#### What to produce:
Print out the whole listing below exactly as it is written.

-- Records for the exercise follows --

(* ===== verification/FreeChain.v ===== *)
(** * FreeChain: the free-list chain of an image (src/storage.rs, [load_free_list]).

    The superblock points at a chain of blocks that lists the free ones. A mount loads
    the list and appends the blocks of the chain itself, though the superblock goes on
    pointing at them until the next checkpoint. The last of them is the first block the
    allocator then hands out; what is written there is read as part of the chain by the
    next mount. *)
From Stdlib Require Import Strings.Byte.
From stdpp Require Import base list numbers gmap.
From S2P Require Import Prelude Device BlockBtree Storage Journal StoreSpec.
#[local] Open Scope rfs_scope.
#[local] Open Scope Z_scope.

Section free_chain.
Context {D : Type} `{!BlockDevice D} `{!BlockDeviceLaws D} `{!BlockDeviceTotal D} `{!Crc32}.
Implicit Types (d : D) (s : BlockStore D).

(** The store of a mount before the list is loaded. *)
Definition mounting (next : Z) (d : D) (p : bool) : BlockStore D := set_next_block_nr next (with_device d p).

(** Writing over the last block of a chain replaces what it lists. *)
Lemma chain_at_replace d d' head cs nr chunk chunk' :
  Forall (λ c, same_bytes c.1 d d') cs → read_at BLOCK_SIZE (block_offset nr) d' = Ok (chain_block 0 chunk') →
  (length chunk' ≤ FREE_CHAIN_ENTRIES)%nat → Forall (in_width 64) chunk' →
  chain_at d head (cs ++ [(nr, chunk)]) → chain_at d' head (cs ++ [(nr, chunk')]).
Proof using BlockDeviceLaws0.
  intros Hcs Hr Hl Hw. revert head. induction Hcs as [|[k c] cs Hk _ IH]; intros head; cbn [app chain_at fst] in *.
  - intros (-> & ? & _). split_and!; [done..|]. by exists 0.
  - intros (-> & ? & ? & ? & next & ? & Hk' & Hch). split_and!; [done..|]. exists next. split_and!; [done|by eapply same_bytes_block|by apply IH].
Qed.

Lemma load_mounting fuel next d p head cs :
  chain_at d head cs → (length cs < fuel)%nat →
  ∃ s, load_free_list fuel head (mounting next d p) = (Ok tt, s) ∧ free_list s = concat (snd <$> cs) ++ (fst <$> cs) ∧ device s = d.
Proof using BlockDeviceLaws0.
  intros Hch Hf. destruct (load_chain_ok fuel (mounting next d p) head cs [] []) as (s & E & _ & Es); [|done|done|].
  { intros k b Hk. cbn in Hk. by rewrite lookup_empty in Hk. }
  unfold load_free_list. rewrite (M_bind_ok _ _ _ _ _ E). eexists. split; [done|]. cbn [set_free_list free_list device]. by rewrite Es.
Qed.

(** C38: the data of a file can become the free list. A mount of an image with a free
    list loads it, and the first block it then hands out is the last block of the
    chain on disk, which the superblock still points at. When the bytes written there
    have the layout of a chain block, the next mount from the same superblock, with no
    checkpoint in between, succeeds and takes the block numbers in them, whatever they
    are, for free blocks. *)
Theorem first_block_after_mount_is_the_chain fuel next d p head cs nr chunk forged :
  chain_at d head (cs ++ [(nr, chunk)]) → (S (length cs) < fuel)%nat → NoDup (nr :: cs.*1) → Forall block_ok (nr :: cs.*1) →
  (length forged ≤ FREE_CHAIN_ENTRIES)%nat → Forall (in_width 64) forged →
  ∃ s1 s2 s3, load_free_list fuel head (mounting next d p) = (Ok tt, s1) ∧ alloc s1 = (Ok nr, s2) ∧
    write_data nr (chain_block 0 forged) s2 = (Ok tt, s3) ∧
    ∃ s4, load_free_list fuel head (mounting next (device s3) p) = (Ok tt, s4) ∧
      free_list s4 = concat cs.*2 ++ forged ++ cs.*1 ++ [nr].
Proof using All.
  intros Hch Hf Hnd Hok Hl Hw. assert (∀ c : list Z, length (cs ++ [(nr, c)]) < fuel)%nat as Hlen by (intros; rewrite length_app; cbn; lia).
  destruct (load_mounting fuel next d p head _ Hch (Hlen _)) as (s1 & E1 & Hfl & Hd).
  rewrite !fmap_app, concat_app, app_assoc in Hfl. cbn [fmap list_fmap fst snd concat] in Hfl.
  assert (∃ l, alloc s1 = (Ok nr, set_free_list l s1)) as [l E2] by (unfold alloc; rewrite (proj2 (vec_pop_Some _ _ _) Hfl); by eexists).
  destruct (write_data_total nr (chain_block 0 forged) (set_free_list l s1)) as [s3 E3]. exists s1, (set_free_list l s1), s3. do 3 (split; [done|]).
  apply write_data_Ok in E3 as (d' & Hwr & ->). cbn [set_data_cache set_device set_free_list device] in *. rewrite Hd in Hwr.
  apply NoDup_cons in Hnd as [Hnew _]. apply Forall_cons in Hok as [Hnr Hok].
  assert (chain_at d' head (cs ++ [(nr, forged)])) as Hch'.
  { eapply chain_at_replace; [| |done|done|exact Hch].
    - apply Forall_forall. intros c Hin. apply (list_elem_of_fmap_2 fst) in Hin. rewrite Forall_forall in Hok.
      eapply write_same_bytes; [by apply Hok|done| |by apply length_chain_block|exact Hwr]. intros E. apply Hnew. by rewrite <- E.
    - rewrite <- (length_chain_block 0 forged Hl). eapply read_write_same; [apply block_offset_nonneg|exact Hwr]. }
  destruct (load_mounting fuel next d' p head _ Hch' (Hlen _)) as (s4 & E4 & Hfl4 & _). exists s4. split; [done|].
  rewrite Hfl4, !fmap_app, concat_app. cbn [fmap list_fmap fst snd concat]. by rewrite app_nil_r, <- !app_assoc.
Qed.
End free_chain.

(** ** A concrete image *)
#[local] Existing Instance sum_crc.

(** A chain of one block that lists block 70; block 65, a node, is made free. *)
Definition demo_image : MemDevice := (write_at (chain_block 0 [70]) (block_offset 66) (device in_memory)).2.

Lemma first_block_after_mount_is_the_chain_witness :
  ∃ s1 s2 s3 s4, load_free_list 2 66 (mounting 71 demo_image false) = (Ok tt, s1) ∧ alloc s1 = (Ok 66, s2) ∧
    write_data 66 (chain_block 0 [65]) s2 = (Ok tt, s3) ∧ load_free_list 2 66 (mounting 71 (device s3) false) = (Ok tt, s4) ∧ free_list s4 = [65; 66].
Proof.
  destruct (first_block_after_mount_is_the_chain 2 71 demo_image false 66 [] 66 [70] [65]) as (s1 & s2 & s3 & E1 & E2 & E3 & s4 & E4 & Hfl).
  - cbn [app chain_at]. split; [reflexivity|]. split; [lia|]. split; [apply Nat.leb_le; vm_compute; reflexivity|].
    split; [apply Forall_singleton; unfold in_width; lia|]. exists 0. split; [unfold in_width; lia|]. split; [vm_compute; reflexivity|reflexivity].
  - cbn; lia.
  - apply NoDup_singleton.
  - apply Forall_singleton. unfold block_ok. lia.
  - apply Nat.leb_le; vm_compute; reflexivity.
  - apply Forall_singleton; unfold in_width; lia.
  - exists s1, s2, s3, s4. split; [exact E1|]. split; [exact E2|]. split; [exact E3|]. split; [exact E4|exact Hfl].
Defined.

-- Records for the exercise concluded --

#### Task result:
(* ===== verification/FreeChain.v ===== *)
(** * FreeChain: the free-list chain of an image (src/storage.rs, [load_free_list]).

    The superblock points at a chain of blocks that lists the free ones. A mount loads
    the list and appends the blocks of the chain itself, though the superblock goes on
    pointing at them until the next checkpoint. The last of them is the first block the
    allocator then hands out; what is written there is read as part of the chain by the
    next mount. *)
From Stdlib Require Import Strings.Byte.
From stdpp Require Import base list numbers gmap.
From S2P Require Import Prelude Device BlockBtree Storage Journal StoreSpec.
#[local] Open Scope rfs_scope.
#[local] Open Scope Z_scope.

Section free_chain.
Context {D : Type} `{!BlockDevice D} `{!BlockDeviceLaws D} `{!BlockDeviceTotal D} `{!Crc32}.
Implicit Types (d : D) (s : BlockStore D).

(** The store of a mount before the list is loaded. *)
Definition mounting (next : Z) (d : D) (p : bool) : BlockStore D := set_next_block_nr next (with_device d p).

(** Writing over the last block of a chain replaces what it lists. *)
Lemma chain_at_replace d d' head cs nr chunk chunk' :
  Forall (λ c, same_bytes c.1 d d') cs → read_at BLOCK_SIZE (block_offset nr) d' = Ok (chain_block 0 chunk') →
  (length chunk' ≤ FREE_CHAIN_ENTRIES)%nat → Forall (in_width 64) chunk' →
  chain_at d head (cs ++ [(nr, chunk)]) → chain_at d' head (cs ++ [(nr, chunk')]).
Proof using BlockDeviceLaws0.
  intros Hcs Hr Hl Hw. revert head. induction Hcs as [|[k c] cs Hk _ IH]; intros head; cbn [app chain_at fst] in *.
  - intros (-> & ? & _). split_and!; [done..|]. by exists 0.
  - intros (-> & ? & ? & ? & next & ? & Hk' & Hch). split_and!; [done..|]. exists next. split_and!; [done|by eapply same_bytes_block|by apply IH].
Qed.

Lemma load_mounting fuel next d p head cs :
  chain_at d head cs → (length cs < fuel)%nat →
  ∃ s, load_free_list fuel head (mounting next d p) = (Ok tt, s) ∧ free_list s = concat (snd <$> cs) ++ (fst <$> cs) ∧ device s = d.
Proof using BlockDeviceLaws0.
  intros Hch Hf. destruct (load_chain_ok fuel (mounting next d p) head cs [] []) as (s & E & _ & Es); [|done|done|].
  { intros k b Hk. cbn in Hk. by rewrite lookup_empty in Hk. }
  unfold load_free_list. rewrite (M_bind_ok _ _ _ _ _ E). eexists. split; [done|]. cbn [set_free_list free_list device]. by rewrite Es.
Qed.

(** C38: the data of a file can become the free list. A mount of an image with a free
    list loads it, and the first block it then hands out is the last block of the
    chain on disk, which the superblock still points at. When the bytes written there
    have the layout of a chain block, the next mount from the same superblock, with no
    checkpoint in between, succeeds and takes the block numbers in them, whatever they
    are, for free blocks. *)
Theorem first_block_after_mount_is_the_chain fuel next d p head cs nr chunk forged :
  chain_at d head (cs ++ [(nr, chunk)]) → (S (length cs) < fuel)%nat → NoDup (nr :: cs.*1) → Forall block_ok (nr :: cs.*1) →
  (length forged ≤ FREE_CHAIN_ENTRIES)%nat → Forall (in_width 64) forged →
  ∃ s1 s2 s3, load_free_list fuel head (mounting next d p) = (Ok tt, s1) ∧ alloc s1 = (Ok nr, s2) ∧
    write_data nr (chain_block 0 forged) s2 = (Ok tt, s3) ∧
    ∃ s4, load_free_list fuel head (mounting next (device s3) p) = (Ok tt, s4) ∧
      free_list s4 = concat cs.*2 ++ forged ++ cs.*1 ++ [nr].
Proof using All.
  intros Hch Hf Hnd Hok Hl Hw. assert (∀ c : list Z, length (cs ++ [(nr, c)]) < fuel)%nat as Hlen by (intros; rewrite length_app; cbn; lia).
  destruct (load_mounting fuel next d p head _ Hch (Hlen _)) as (s1 & E1 & Hfl & Hd).
  rewrite !fmap_app, concat_app, app_assoc in Hfl. cbn [fmap list_fmap fst snd concat] in Hfl.
  assert (∃ l, alloc s1 = (Ok nr, set_free_list l s1)) as [l E2] by (unfold alloc; rewrite (proj2 (vec_pop_Some _ _ _) Hfl); by eexists).
  destruct (write_data_total nr (chain_block 0 forged) (set_free_list l s1)) as [s3 E3]. exists s1, (set_free_list l s1), s3. do 3 (split; [done|]).
  apply write_data_Ok in E3 as (d' & Hwr & ->). cbn [set_data_cache set_device set_free_list device] in *. rewrite Hd in Hwr.
  apply NoDup_cons in Hnd as [Hnew _]. apply Forall_cons in Hok as [Hnr Hok].
  assert (chain_at d' head (cs ++ [(nr, forged)])) as Hch'.
  { eapply chain_at_replace; [| |done|done|exact Hch].
    - apply Forall_forall. intros c Hin. apply (list_elem_of_fmap_2 fst) in Hin. rewrite Forall_forall in Hok.
      eapply write_same_bytes; [by apply Hok|done| |by apply length_chain_block|exact Hwr]. intros E. apply Hnew. by rewrite <- E.
    - rewrite <- (length_chain_block 0 forged Hl). eapply read_write_same; [apply block_offset_nonneg|exact Hwr]. }
  destruct (load_mounting fuel next d' p head _ Hch' (Hlen _)) as (s4 & E4 & Hfl4 & _). exists s4. split; [done|].
  rewrite Hfl4, !fmap_app, concat_app. cbn [fmap list_fmap fst snd concat]. by rewrite app_nil_r, <- !app_assoc.
Qed.
End free_chain.

(** ** A concrete image *)
#[local] Existing Instance sum_crc.

(** A chain of one block that lists block 70; block 65, a node, is made free. *)
Definition demo_image : MemDevice := (write_at (chain_block 0 [70]) (block_offset 66) (device in_memory)).2.

Lemma first_block_after_mount_is_the_chain_witness :
  ∃ s1 s2 s3 s4, load_free_list 2 66 (mounting 71 demo_image false) = (Ok tt, s1) ∧ alloc s1 = (Ok 66, s2) ∧
    write_data 66 (chain_block 0 [65]) s2 = (Ok tt, s3) ∧ load_free_list 2 66 (mounting 71 (device s3) false) = (Ok tt, s4) ∧ free_list s4 = [65; 66].
Proof.
  destruct (first_block_after_mount_is_the_chain 2 71 demo_image false 66 [] 66 [70] [65]) as (s1 & s2 & s3 & E1 & E2 & E3 & s4 & E4 & Hfl).
  - cbn [app chain_at]. split; [reflexivity|]. split; [lia|]. split; [apply Nat.leb_le; vm_compute; reflexivity|].
    split; [apply Forall_singleton; unfold in_width; lia|]. exists 0. split; [unfold in_width; lia|]. split; [vm_compute; reflexivity|reflexivity].
  - cbn; lia.
  - apply NoDup_singleton.
  - apply Forall_singleton. unfold block_ok. lia.
  - apply Nat.leb_le; vm_compute; reflexivity.
  - apply Forall_singleton; unfold in_width; lia.
  - exists s1, s2, s3, s4. split; [exact E1|]. split; [exact E2|]. split; [exact E3|]. split; [exact E4|exact Hfl].
Defined.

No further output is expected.